A Research Vessel Found SpongeBob Lookalikes A Mile Under The Ocean’s Surface

Sania SaeedWeb Editor

01st Aug, 2021. 08:46 pm
A Research Vessel Found SpongeBob Lookalikes A Mile Under The Ocean’s Surface

Real-life SpongeBob and Patrick

An ocean expedition exploring more than a mile under the surface of the Atlantic captured a startlingly silly sight this week: a sponge that looked very much like SpongeBob SquarePants.

And right next to it, a pink sea star — a doppelganger for Patrick, SpongeBob’s dim-witted best friend.

Christopher Mah was one of the scientists watching a live feed from a submersible launched off the NOAA ship Okeanos Explorer. He’s a research associate at the National Museum of Natural History who frequently collaborates with NOAA. He’s also an expert on starfish.

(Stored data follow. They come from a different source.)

(** *** Searches *)

Lemma only_load s A C a e k v : good hashf 0 s A C → a_ents A !! a = Some e → decode e = Some (k, v) → test (a, BOnlyKey) s = (Ok (bool_decide (v = None)), s).
Proof. intros G He Hd. rewrite <- (decode_only _ _ _ Hd). apply test_ok. apply (en_only _ _ _ (lo_ent _ _ _ (r_lists _ _ _ _ (g_rep _ _ _ _ _ G)) a e He)). Qed.
Lemma dirty_load s A C a e : good hashf 0 s A C → a_ents A !! a = Some e → test (a, BDirty) s = (Ok (e_dirty e), s).
Proof. intros G He. apply test_ok. apply (en_dirty _ _ _ (lo_ent _ _ _ (r_lists _ _ _ _ (g_rep _ _ _ _ _ G)) a e He)). Qed.
Lemma data_load s A C a e k v data : good hashf 0 s A C → a_ents A !! a = Some e → decode e = Some (k, v) →
  getBlockData a data s = (Ok (shown k (mk_record v (e_dirty e) (e_sync e)) data), s).
Proof.
  intros G He Hd. rewrite <- (record_of_shown e k v data Hd). apply (getBlockData_ok 0 [] s A); [apply (g_rep _ _ _ _ _ G) | done |].
  pose proof (entry_pos 0 [] s A a (g_rep _ _ _ _ _ G) ltac:(by eexists)). lia.
Qed.
Lemma get_ok s C k v iSyncTime : refines hashf s C → does s C (get hashf k v iSyncTime) (λ r, Value r.1.1 r.1.2 r.2) (Get k v iSyncTime).
Proof.
  intros H. unfold get. set (K := (let* index := hashIndex hashf k in _)). destruct (start_ok hashf s C K H) as (A & s1 & E & G & Cf & V & J).
  destruct (find_kv_ok hashf s1 A C k v G J) as (v' & r & Ef & Hr & Hfound). pose proof (found_good hashf (block_of hashf s1 A k) s1 A C G J) as G2.
  pose proof (found_same (block_of hashf s1 A k) s1) as [Cf2 V2]. set (s2 := found _ s1) in *. assert (Cf' : same_cfg s s2) by by etrans.
  assert (EK : ∀ b s', (if block_of hashf s1 A k =? 0 then ret (RT_NO_DATA, v', iSyncTime) else
      let* only := test (block_of hashf s1 A k, BOnlyKey) in if only then ret (RT_ONLY_KEY, v', iSyncTime) else
      let* iSyncTime := load (block_of hashf s1 A k, BSyncTime) in let* s := get_st in
      (if negb (_bReadOnly s) then refreshGetList (block_of hashf s1 A k) else ret tt) ;;; ret (RT_OK, v', iSyncTime)) s2 = (Ok b, s') → (doUpdate false ;;; incGetCount ;;; K) s = (Ok b, s')).
  { intros b s' Eb. rewrite E. unfold K. rewrite (bind_Ok _ _ _ _ _ (hashIndex_ok hashf s1 A C k G)), (bind_Ok _ _ _ _ _ Ef). destruct Hr as [-> | ->]; cbn [Z.eqb RT_OK RT_ONLY_KEY negb andb]; done. }
  destruct (block_spec hashf s1 A C k G) as [(Ea & Hk & _)|(Ea & e & w & He & Hd & Hka & Hk)].
  - eapply (does_still s C _ _ _ _ A C s2); [apply EK; by rewrite Ea | done | done | congruence | by apply st_get_none].
  - destruct (Hfound e w He Hd) as [-> ->]. rewrite (proj2 (Z.eqb_neq _ _) Ea) in EK. rewrite (bind_Ok _ _ _ _ _ (only_load s2 A C _ e k w G2 He Hd)) in EK. destruct w as [w|].
    2: { eapply (does_still s C _ _ _ _ A C s2); [by apply EK | done | done | congruence | by eapply st_get_only]. }
    rewrite bool_decide_eq_false_2 in EK by done. rewrite (bind_Ok _ _ _ _ _ (load_ok _ _ _ (en_sync _ _ _ (lo_ent _ _ _ (r_lists _ _ _ _ (g_rep _ _ _ _ _ G2)) _ e He)))) in EK.
    unfold bind at 1, get_st in EK. destruct (cfg_hash _ _ Cf') as (_ & _ & _ & Ero). pose proof (st_get (conf s) C k v iSyncTime w (e_dirty e) (e_sync e) Hk) as Hst. cbn [cf_read_only conf] in Hst. rewrite <- Ero in Hst.
    destruct (_bReadOnly s2) eqn:Er; cbn [negb] in EK.
    + eapply (does_still s C _ _ _ _ A C s2); [by apply EK | done | done | congruence | done].
    + destruct (refreshGet_good hashf s2 A C _ k G2 Hka) as (s3 & A3 & E3 & G3 & Q). rewrite (bind_Ok _ _ _ _ _ E3) in EK.
      eapply (does_still s C _ _ _ _ A3 _ s3); [by apply EK | done | etrans; [done | apply (q_cfg _ _ Q)] | rewrite (q_vt _ _ Q); congruence | done].
Qed.

Lemma checkDirty_ok s C k : refines hashf s C → does s C (checkDirty hashf k) Code (CheckDirty k).
Proof.
  intros H. unfold checkDirty. set (K := (let* index := hashIndex hashf k in _)). destruct (start_ok hashf s C K H) as (A & s1 & E & G & Cf & V & J).
  pose proof (find_k_ok hashf s1 A C k G J) as Ef. pose proof (found_good hashf (block_of hashf s1 A k) s1 A C G J) as G2.
  pose proof (found_same (block_of hashf s1 A k) s1) as [Cf2 V2]. set (s2 := found _ s1) in *. assert (Cf' : same_cfg s s2) by by etrans.
  pose proof (st_check (conf s) C k) as Hst. assert (EK : K s1 = (Ok (match c_recs C !! k with Some (mk_record (Some _) d _) => if d then RT_DIRTY_DATA else RT_OK | Some (mk_record None _ _) => RT_ONLY_KEY | None => RT_NO_DATA end), s2)).
  { unfold K. rewrite (bind_Ok _ _ _ _ _ (hashIndex_ok hashf s1 A C k G)), (bind_Ok _ _ _ _ _ Ef). cbn [fst snd negb Z.eqb RT_OK].
    destruct (block_spec hashf s1 A C k G) as [(Ea & -> & _)|(Ea & e & w & He & Hd & _ & ->)]; [by rewrite Ea |]. rewrite (proj2 (Z.eqb_neq _ _) Ea).
    rewrite (bind_Ok _ _ _ _ _ (only_load s2 A C _ e k w G2 He Hd)). destruct w as [w|]; [|done]. rewrite bool_decide_eq_false_2 by done. by rewrite (bind_Ok _ _ _ _ _ (dirty_load s2 A C _ e G2 He)). }
  rewrite EK in E. by eapply (does_still s C _ _ _ _ A C s2); [exact E | done | done | congruence |].
Qed.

Mah immediately noticed the underwater creatures’ resemblance to the animated buddies. “They’re just a dead ringer for the cartoon characters,” Mah tells NPR.

So he tweeted an image of the two noted the resemblance, delighting lots of folks. Someone helpfully added faces and legs.

 

Either way, he says, “The reality is a little crueler than perhaps a cartoon would suggest.”

In scientific terms, a sponge is Hertwigia, while a starfish is a Chondraster.

Mah says the starfish spotted by the expedition was probably a species called a Chondraster grandis — the pink starfish that was likely the inspiration for the Patrick character.

While the real-life sponge is as yellow as the Nickelodeon character, SpongeBob’s shape is far from what’s found in nature.

“SpongeBob is obviously shaped like a plastic cleaning sponge — he’s rectangular,” Mah says. But actual deep-sea sponges? “They’re almost surreal. They’re bizarre, crazy shapes.”

Patrick’s anatomy is not exactly faithful to that of a real starfish, either.

The expedition was exploring the depths of the Atlantic

The expedition was more than 200 miles off the Atlantic coast when the now-famous sponge and starfish were sighted.

The find was part of NOAA’s North Atlantic Stepping Stones, a month-long expedition on the Okeanos Explorer to collect information about unknown and poorly understood deepwater areas off the eastern U.S. coast and high seas. The expedition involved mapping the seafloor and explorations of deep-sea coral sponge communities, fish habitats, and the ecosystems of seamounts, which are underwater mountains.

Deep-sea life is poorly understood

Is the fuss over a real sponge that looks like an animated sponge a bit silly?

Absolutely, says Mah. But he welcomes the attention if it means that people think about the life that is dwelling in the world’s oceans.

“These are literally animals that the public might not have ever even seen before. They live at almost a 2,000-meter depth,” he notes.

He hopes the hubbub brings awareness not only to sponges and starfish but to their habitat, which is under threat from forces including mining and fishing.

The positive response from folks on Twitter has been nice, too.

“They’re like, ‘Oh, my God, this is perfect. This is great. I can’t believe this is true,’ ” Mah says. “So if we can bring positivity and we can make people happy by showing them nature — well, that’s what nature has always done for us before.”